Will Euro, USDJPY Top Out or Take Out Key Levels Next Week?
EUR Gains Capped Below 1.3150 All Week
GBP – Busy Week Ahead Filled with Key Data
NZD – Slips Sharply as Longs Unwind
CAD – Bank of Canada Meets Next Week
AUD – Ton of Chinese Data Ahead
JPY – BoJ Buying Disappoints

Will Euro, USDJPY Top Out or Take Out Key Levels Next Week?

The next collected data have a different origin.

(* ===== verification/EncDecBits.v ===== *)
(** * Bit-level encoder and decoder (src/libpfcp/src/enc_dec_bits.c)

    The bit copier both protocol libraries are built on (libgtpv2c has the same
    code in its own enc_dec_bits.c), its use to write a field of up to 64 bits
    into a message buffer ([encode_bits]) and to read one ([decode_bits]).

    A pointer into a buffer is the buffer and an index.  The source and the
    destination of a copy are different objects, as at every call. *)

From S2P Require Import Prelude.

(** ** The code *)

Definition mask_bits : list Z :=
  [0x55; 0x80; 0xc0; 0xe0; 0xf0; 0xf8; 0xfc; 0xfe; 0xff].
Definition xor_mask_bits : list Z :=
  [0xff; 0x7f; 0x3f; 0x1f; 0x0f; 0x07; 0x03; 0x01; 0x00].

Definition bitmask (bit_count : Z) : Z := u64 (Z.shiftl 1 bit_count - 1).

(** The three objects it updates through pointers are returned: the count, the
    destination byte and the byte to be copied. *)
Definition copy_start_bits (copy_bit_count destination mod_destination_offset byte : Z)
    : option (Z * Z * Z) :=
  if CHAR_BIT - mod_destination_offset <=? copy_bit_count then
    m ← load mask_bits mod_destination_offset;
    Some (copy_bit_count - (CHAR_BIT - mod_destination_offset), Z.land destination m, byte)
  else
    m ← load mask_bits mod_destination_offset;
    x ← load xor_mask_bits (mod_destination_offset + copy_bit_count + 1);
    b ← load mask_bits (mod_destination_offset + copy_bit_count);
    Some (0, Z.land destination (Z.lor m x), Z.land byte b).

This has been a very good week to be long stocks and high carry currencies but disappointing U.S. data snapped the rallies. FX traders took profits on their long USD/JPY, AUD/USD and NZD/USD trades while the EUR/USD and GBP/USD, two currency pairs that did not see as much demand over the past month quietly consolidated. We needed unambiguously positive U.S. economic data today for investors to be willing to take on more risk and drive the EUR/USD and USD/JPY higher but unfortunately it did not deliver. With these 2 currency pairs failing at key levels (1.3150 for EUR/USD and 100 for USD/JPY) and stocks possibly turning lower in the week ahead off of today’s data, many traders are now wondering whether this marks a top in both pairs.

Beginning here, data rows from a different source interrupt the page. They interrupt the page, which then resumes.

Definition encode_pfcp_agg_urr_id_ie_t (value : pfcp_agg_urr_id_ie_t) : ie_encoder :=
  enc_bytes (
    ecall (encode_pfcp_ie_header_t value.(agg_urr_id_header)) ⨾
    put value.(agg_urr_id_urr_id_value) 32).

Definition encode_pfcp_sbsqnt_vol_quota_ie_t (value : pfcp_sbsqnt_vol_quota_ie_t) : ie_encoder :=
  enc_bits (
    ecall (encode_pfcp_ie_header_t value.(sbsqnt_vol_quota_header)) ⨾
    put value.(sbsqnt_vol_quota_spare) 5 ⨾
    put value.(sbsqnt_vol_quota_dlvol) 1 ⨾
    put value.(sbsqnt_vol_quota_ulvol) 1 ⨾
    put value.(sbsqnt_vol_quota_tovol) 1 ⨾
    enc_when (nz value.(sbsqnt_vol_quota_tovol)) (put value.(sbsqnt_vol_quota_total_volume) 64) ⨾
    enc_when (nz value.(sbsqnt_vol_quota_ulvol)) (put value.(sbsqnt_vol_quota_uplink_volume) 64) ⨾
    enc_when (nz value.(sbsqnt_vol_quota_dlvol)) (put value.(sbsqnt_vol_quota_downlink_volume) 64)).

Definition encode_pfcp_sbsqnt_time_quota_ie_t (value : pfcp_sbsqnt_time_quota_ie_t) : ie_encoder :=
  enc_bits (
    ecall (encode_pfcp_ie_header_t value.(sbsqnt_time_quota_header)) ⨾
    put value.(sbsqnt_time_quota_time_quota_val) 32).

Definition encode_pfcp_rqi_ie_t (value : pfcp_rqi_ie_t) : ie_encoder :=
  enc_bits (
    ecall (encode_pfcp_ie_header_t value.(rqi_header)) ⨾
    put value.(rqi_spare) 7 ⨾
    put value.(rqi_rqi) 1).

Definition encode_pfcp_qfi_ie_t (value : pfcp_qfi_ie_t) : ie_encoder :=
  enc_bits (
    ecall (encode_pfcp_ie_header_t value.(qfi_header)) ⨾
    put value.(qfi_spare) 2 ⨾
    put value.(qfi_value) 6).

Definition encode_pfcp_query_urr_ref_ie_t (value : pfcp_query_urr_ref_ie_t) : ie_encoder :=
  enc_bytes (
    ecall (encode_pfcp_ie_header_t value.(query_urr_ref_header)) ⨾
    put value.(query_urr_ref_val) 32).

Definition encode_pfcp_add_usage_rpts_info_ie_t (value : pfcp_add_usage_rpts_info_ie_t) : ie_encoder :=
  enc_bytes (
    ecall (encode_pfcp_ie_header_t value.(add_usage_rpts_info_header)) ⨾
    put value.(add_usage_rpts_info_auri) 1 ⨾
    put value.(add_usage_rpts_info_nbr_of_add_usage_rpts_val) 7 ⨾
    put value.(add_usage_rpts_info_nbr_of_add_usage_rpts_value2) 8).

Definition encode_pfcp_traffic_endpt_id_ie_t (value : pfcp_traffic_endpt_id_ie_t) : ie_encoder :=
  enc_bits (
    ecall (encode_pfcp_ie_header_t value.(traffic_endpt_id_header)) ⨾
    put value.(traffic_endpt_id_val) 8).

Definition encode_pfcp_mac_address_ie_t (value : pfcp_mac_address_ie_t) : ie_encoder :=
  enc_bytes (
    ecall (encode_pfcp_ie_header_t value.(mac_address_header)) ⨾
    put value.(mac_address_spare) 5 ⨾
    put value.(mac_address_udes) 1 ⨾
    put value.(mac_address_usou) 1 ⨾
    put value.(mac_address_dest) 1 ⨾
    put value.(mac_address_sour) 1 ⨾
    enc_when (nz value.(mac_address_sour)) (put value.(mac_address_src_mac_addr_val) 48) ⨾
    enc_when (nz value.(mac_address_dest)) (put value.(mac_address_dst_mac_addr_val) 48) ⨾
    enc_when (nz value.(mac_address_usou)) (put value.(mac_address_upr_src_mac_addr_val) 48) ⨾
    enc_when (nz value.(mac_address_udes)) (put value.(mac_address_upr_dst_mac_addr_val) 48)).

Definition encode_pfcp_ctag_ie_t (value : pfcp_ctag_ie_t) : ie_encoder :=
  enc_bytes (
    ecall (encode_pfcp_ie_header_t value.(ctag_header)) ⨾
    put value.(ctag_spare) 5 ⨾
    put value.(ctag_vid) 1 ⨾
    put value.(ctag_dei) 1 ⨾
    put value.(ctag_pcp) 1 ⨾
    put value.(ctag_cvid_value) 4 ⨾
    put value.(ctag_dei_flag) 1 ⨾
    put value.(ctag_pcp_value) 3 ⨾
    enc_when (nz value.(ctag_vid)) (put value.(ctag_cvid_value2) 8)).

Definition encode_pfcp_stag_ie_t (value : pfcp_stag_ie_t) : ie_encoder :=
  enc_bytes (
    ecall (encode_pfcp_ie_header_t value.(stag_header)) ⨾
    put value.(stag_spare) 5 ⨾
    put value.(stag_vid) 1 ⨾
    put value.(stag_dei) 1 ⨾
    put value.(stag_pcp) 1 ⨾
    put value.(stag_svid_value) 4 ⨾
    put value.(stag_dei_flag) 1 ⨾
    put value.(stag_pcp_value) 3 ⨾
    enc_when (nz value.(stag_vid)) (put value.(stag_svid_value2) 8)).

Taking a look at next week’s global economic calendar, there is a lot of data scheduled for release but only a handful can trigger big moves in EUR/USD and USD/JPY. Reports such as consumer prices, housing starts, industrial production and the Philly Fed survey are interesting but not a game changer for the U.S. dollar. Instead, the main release that we are watching is the Beige Book report, which may provide additional clues on whether the labor market and consumer spending has become a fresh headache for the Fed. We will also be listening to all of the speeches delivered by U.S. policy makers next week to see if they have share FOMC voter Bullard’s nonchalant attitude about the latest jobs number. If concerns created by the decline in retail sales and slowdown in job growth is not reflected in the Beige Book or Fed speeches, the optimism could renew the rally in the EUR/USD and USD/JPY. However we doubt that Fed officials will be unilaterally optimistic and as such believe that more consolidation and profit taking could occur in these pairs before key levels are broken. Aside from U.S. data, the German ZEW survey is also worth watching along with Sunday’s Chinese Q1 GDP numbers. Strong growth in the first quarter could boost risk appetite.

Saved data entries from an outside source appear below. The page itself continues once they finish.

Definition decode_pfcp_drpd_dl_traffic_thresh_ie_t (value : pfcp_drpd_dl_traffic_thresh_ie_t) : ie_decoder pfcp_drpd_dl_traffic_thresh_ie_t :=
  dec_bytes (
    header ← dcall decode_pfcp_ie_header_t;
    drpd_dl_traffic_thresh_spare ← get 6;
    dlby ← get 1;
    dlpa ← get 1;
    dnlnk_pckts ← get_stale (nz dlpa) 64 64 value.(drpd_dl_traffic_thresh_dnlnk_pckts);
    nbr_of_bytes_of_dnlnk_data ← get_stale (nz dlby) 64 64 value.(drpd_dl_traffic_thresh_nbr_of_bytes_of_dnlnk_data);
    mret (mk_drpd_dl_traffic_thresh header drpd_dl_traffic_thresh_spare dlby dlpa dnlnk_pckts nbr_of_bytes_of_dnlnk_data)).

Definition decode_pfcp_volume_quota_ie_t (value : pfcp_volume_quota_ie_t) : ie_decoder pfcp_volume_quota_ie_t :=
  dec_bytes (
    header ← dcall decode_pfcp_ie_header_t;
    vol_quota_spare ← get 5;
    dlvol ← get 1;
    ulvol ← get 1;
    tovol ← get 1;
    total_volume ← get_stale (nz tovol) 64 64 value.(volume_quota_total_volume);
    uplink_volume ← get_stale (nz ulvol) 64 64 value.(volume_quota_uplink_volume);
    downlink_volume ← get_stale (nz dlvol) 64 64 value.(volume_quota_downlink_volume);
    mret (mk_volume_quota header vol_quota_spare dlvol ulvol tovol total_volume uplink_volume downlink_volume)).

Definition decode_pfcp_time_quota_ie_t (value : pfcp_time_quota_ie_t) : ie_decoder pfcp_time_quota_ie_t :=
  dec_bytes (
    header ← dcall decode_pfcp_ie_header_t;
    time_quota_val ← get 32;
    mret (mk_time_quota header time_quota_val)).

Definition decode_pfcp_start_time_ie_t (value : pfcp_start_time_ie_t) : ie_decoder pfcp_start_time_ie_t :=
  dec_bytes (
    header ← dcall decode_pfcp_ie_header_t;
    start_time ← get 32;
    mret (mk_start_time header start_time)).

Definition decode_pfcp_end_time_ie_t (value : pfcp_end_time_ie_t) : ie_decoder pfcp_end_time_ie_t :=
  dec_bytes (
    header ← dcall decode_pfcp_ie_header_t;
    end_time ← get 32;
    mret (mk_end_time header end_time)).

Definition decode_pfcp_urr_id_ie_t (value : pfcp_urr_id_ie_t) : ie_decoder pfcp_urr_id_ie_t :=
  dec_bytes (
    header ← dcall decode_pfcp_ie_header_t;
    urr_id_value ← get 32;
    mret (mk_urr_id header urr_id_value)).

Definition decode_pfcp_linked_urr_id_ie_t (value : pfcp_linked_urr_id_ie_t) : ie_decoder pfcp_linked_urr_id_ie_t :=
  dec_bytes (
    header ← dcall decode_pfcp_ie_header_t;
    lnkd_urr_id_val ← get 32;
    mret (mk_linked_urr_id header lnkd_urr_id_val)).

Definition decode_pfcp_outer_hdr_creation_ie_t (value : pfcp_outer_hdr_creation_ie_t) : ie_decoder pfcp_outer_hdr_creation_ie_t :=
  dec_bytes (
    header ← dcall decode_pfcp_ie_header_t;
    outer_hdr_creation_desc ← get 16;
    teid ← get 32;
    ipv4_address ← get 32;
    mret (mk_outer_hdr_creation header outer_hdr_creation_desc teid ipv4_address value.(outer_hdr_creation_ipv6_address) value.(outer_hdr_creation_port_number) value.(outer_hdr_creation_ctag) value.(outer_hdr_creation_stag))).

Definition decode_pfcp_bar_id_ie_t (value : pfcp_bar_id_ie_t) : ie_decoder pfcp_bar_id_ie_t :=
  dec_bytes (
    header ← dcall decode_pfcp_ie_header_t;
    bar_id_value ← get 8;
    mret (mk_bar_id header bar_id_value)).

Definition decode_pfcp_cp_func_feat_ie_t (value : pfcp_cp_func_feat_ie_t) : ie_decoder pfcp_cp_func_feat_ie_t :=
  dec_bytes (
    header ← dcall decode_pfcp_ie_header_t;
    sup_feat ← get 8;
    mret (mk_cp_func_feat header sup_feat)).

Definition decode_pfcp_usage_info_ie_t (value : pfcp_usage_info_ie_t) : ie_decoder pfcp_usage_info_ie_t :=
  dec_bytes (
    header ← dcall decode_pfcp_ie_header_t;
    usage_info_spare ← get 5;
    ube ← get 1;
    uae ← get 1;
    aft ← get 1;
    bef ← get 1;
    mret (mk_usage_info header usage_info_spare ube uae aft bef)).

Definition decode_pfcp_app_inst_id_ie_t (value : pfcp_app_inst_id_ie_t) : ie_decoder pfcp_app_inst_id_ie_t :=
  dec_bytes (
    header ← dcall decode_pfcp_ie_header_t;
    app_inst_ident ← get 8;
    mret (mk_app_inst_id header app_inst_ident)).

Definition decode_pfcp_flow_info_ie_t (value : pfcp_flow_info_ie_t) : ie_decoder pfcp_flow_info_ie_t :=
  dec_bytes (
    header ← dcall decode_pfcp_ie_header_t;
    flow_info_spare ← get 5;
    flow_direction ← get 3;
    len_of_flow_desc ← get 16;
    flow_desc ← get 8;
    mret (mk_flow_info header flow_info_spare flow_direction len_of_flow_desc flow_desc)).

Definition decode_pfcp_ue_ip_address_ie_t (value : pfcp_ue_ip_address_ie_t) : ie_decoder pfcp_ue_ip_address_ie_t :=
  dec_bytes (
    header ← dcall decode_pfcp_ie_header_t;
    ue_ip_addr_spare ← get 4;
    let ue_ip_addr_spare := uwrap 3 ue_ip_addr_spare in
    ipv6d ← get 1;
    sd ← get 1;
    v4 ← get 1;
    v6 ← get 1;
    ipv4_address ← dec_when (nz v4) (l ← getmem 4; mret (of_le_bytes l)) value.(ue_ip_address_ipv4_address);
    ipv6_address ← dec_when (nz v6) (getmem 16) value.(ue_ip_address_ipv6_address);
    ipv6_pfx_dlgtn_bits ← get_when (nz ipv6d) 8 8 value.(ue_ip_address_ipv6_pfx_dlgtn_bits);
    mret (mk_ue_ip_address header ue_ip_addr_spare value.(ue_ip_address_chv4) ipv6d sd v4 v6 ipv4_address ipv6_address ipv6_pfx_dlgtn_bits)).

This morning’s U.S. retail sales report highlights how much of a challenge it has been for the Federal Reserve to stimulate the economy. Despite their no holds barred Quantitative Easing program, the sustainability of the recovery has come into question with this month’s abysmal retail sales and non-farm payrolls reports. While many Fed officials maintain a glass half full view of the recovery and believe that the jobs number will be revised higher, today’s data shows that despite record breaking levels in stocks, weak job growth and high unemployment has constrained consumer spending. This means the Federal Reserve will need to postpone their plans to taper asset purchases. At this point, we don’t expect the central bank to make any announcements on reducing the size of their monthly purchases until September at the earliest. In the month of March, retail sales fell by 0.4%, the largest decline since June 2012. Excluding autos, spending also dropped by the same amount. According to the details of the report, Americans spent less on electronics, sporting goods, general merchandise and autos. With oil prices plunging at the end of February, gas station receipts dropped 2.2%. Lower energy costs also drove producer prices down 0.6% last month. Finally, the University of Michigan Consumer Confidence report also fell short of expectations as the index fell to a 9 month low of 72.3 from 78.6. It is clear that the deterioration in the labor market and the higher payroll tax completely overshadowed the rise in stock prices and property values.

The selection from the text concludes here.